What made manufacturing jobs special wasn't just making things—it was what these jobs provided:

  • Living wages that supported middle-class lifestyles

  • Stable employment with predictable schedules

  • Benefits like healthcare and pensions

  • Opportunities for advancement without requiring college degrees

  • Pride in creating tangible products

This is the real gap we need to address. As our economy has shifted to services, the quality of available jobs hasn't kept pace with what manufacturing once offered. The problem isn't just that manufacturing jobs disappeared—it's that we replaced them with lower-quality service jobs while offering minimal support for workers caught in the transition.

How do we make all jobs better?

Instead of chasing a manufacturing past that won't return, we need policies and business practices that improve service sector jobs. Here's how:

1. Fair Pay

The service sector often relies on low wages to remain profitable, but this creates hidden costs through turnover and reduced productivity. Companies like Costco and Trader Joe's demonstrate that paying above-average wages in retail is a road to profitability, and they get better retention and customer service than say, Walmart.

Policy opportunity: Beyond minimum wage increases, tax incentives could reward businesses that provide living wages in service industries, similar to how we've historically subsidized manufacturing.

2. Build Belonging

Manufacturing created natural communities through shared work experiences. Service jobs can seem more isolated, but companies like Four Seasons prove that creating strong workplace cultures in service industries drives both employee satisfaction and business results.

Policy opportunity: Encourage and incentivize employee ownership models and profit-sharing in service businesses, recreating the stakeholder mentality that manufacturing unions once provided.

3. Define Meaning and Achievement

The tangible nature of manufacturing provided clear purpose. Service work can feel less concrete, but companies that connect employees to the impact of their work see higher engagement. Healthcare and education naturally provide meaning, but even retail and hospitality can emphasize how their work improves customers' lives.

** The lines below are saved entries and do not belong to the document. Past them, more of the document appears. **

(* ===== verification/_CoqProject ===== *)
-Q . S2P
Prelude.v
Pystr.v
Json.v
JsonText.v
Phones.v
SipRouting.v
SipBootstrap.v
Passkey.v
Url.v
Banking.v
BankMachine.v
Speech.v
Memory.v
Engagement.v
ToolSchema.v
Usage.v
CallIdentity.v
ConversationStore.v
DirectoryLocations.v
ProviderDirectory.v
DirectoryEmail.v
ActionTools.v
Bytes.v
RoomNames.v
Participants.v
Billing.v
Agentic.v
Phrases.v
Coroutines.v
Turns.v
TurnRuns.v
TurnSafety.v
SpokenText.v
LlmStream.v
CallBootstrap.v
LabConfig.v
Outbound.v
Worker.v
WorkerRuns.v
WorkerSafety.v
OpsApi.v
VoiceOutput.v
ConversationApi.v
SalonAgent.v
Timeline.v
DynamicTools.v
Recording.v
Lemma count_elem {A} (f : A → bool) x l : x ∈ l → f x = true → (0 < count f l)%nat.
Proof.
  intros Hx Hf. unfold count. assert (In x (List.filter f l)) as H
    by (apply List.filter_In; split; [by apply list_elem_of_In|done]).
  destruct (List.filter f l); [done|simpl; lia].
Qed.

#[export] Hint Resolve last_n_le last_n_suffix : core.

(** ** Event-driven machines

    The program's concurrent objects are modelled as machines: each event is one
    run of the source between two suspension points ([await]s), so a list of
    events is one interleaving of the coroutines.  [step s e] is [None] when the
    event is not enabled in [s]; otherwise it gives the next state and the
    effects the code performs. *)
Section machine.
Context {S E O : Type} (step : S → E → option (S * list O)).

Fixpoint run (s : S) (es : list E) : option (S * list O) :=
  match es with
  | [] => Some (s, [])
  | e :: es =>
      match step s e with
      | None => None
      | Some (s1, o1) =>
          match run s1 es with
          | None => None
          | Some (s2, o2) => Some (s2, o1 ++ o2)
          end
      end
  end.

Lemma run_cons s e es :
  run s (e :: es) =
  match step s e with
  | None => None
  | Some (s1, o1) => match run s1 es with None => None | Some (s2, o2) => Some (s2, o1 ++ o2) end
  end.
Proof. done. Qed.

(** The states and effect histories an execution can reach. *)
Inductive reach (s0 : S) : S → list O → Prop :=
| reach_init : reach s0 s0 []
| reach_step s outs e s' o :
    reach s0 s outs → step s e = Some (s', o) → reach s0 s' (outs ++ o).

Lemma reach_run s0 s outs es s' o :
  reach s0 s outs → run s es = Some (s', o) → reach s0 s' (outs ++ o).
Proof.
  revert s outs o. induction es as [|e es IH]; intros s outs o Hr Hrun; simpl in *.
  - simplify_eq. by rewrite app_nil_r.
  - destruct (step s e) as [[s1 o1]|] eqn:Hs; [|done].
    destruct (run s1 es) as [[s2 o2]|] eqn:Hr2; simplify_eq.
    rewrite app_assoc. eapply IH; [|done]. by eapply reach_step.
Qed.

Lemma run_reach s0 es s outs : run s0 es = Some (s, outs) → reach s0 s outs.
Proof. intros H. apply (reach_run s0 s0 [] es). constructor. done. Qed.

Policy opportunity: Invest in skills training specifically designed for service excellence and advancement, creating clearer career pathways similar to apprentice-journeyman-master progressions in manufacturing.

The Path Forward

The manufacturing renaissance politicians promise isn't coming back in the form many imagine. Rather than chasing yesterday's economy, we need to:

1. Be honest about the structural changes in our economy and stop promising a manufacturing revival that the economic reality doesn't support

2. Focus on upgrading service sector jobs to provide the stability, pay, and meaning that manufacturing once offered

3. Help workers transition with targeted education that prepares people for high-quality service roles

4. Celebrate and value service excellence the way we once celebrated manufacturing advances and innovation

For individuals navigating this reality:

  • Consider service careers with companies known for treating employees well

  • Look for roles where technology enhances rather than replaces human work—AI isn't coming for your job, but people who know how to use AI might be

  • Explore entrepreneurship in service fields, creating the kind of workplace you'd want to join

The nostalgia for manufacturing is understandable, but our future isn't in recreating the past—it's in making today's and tomorrow's jobs worthy of the same respect and reward that manufacturing once provided.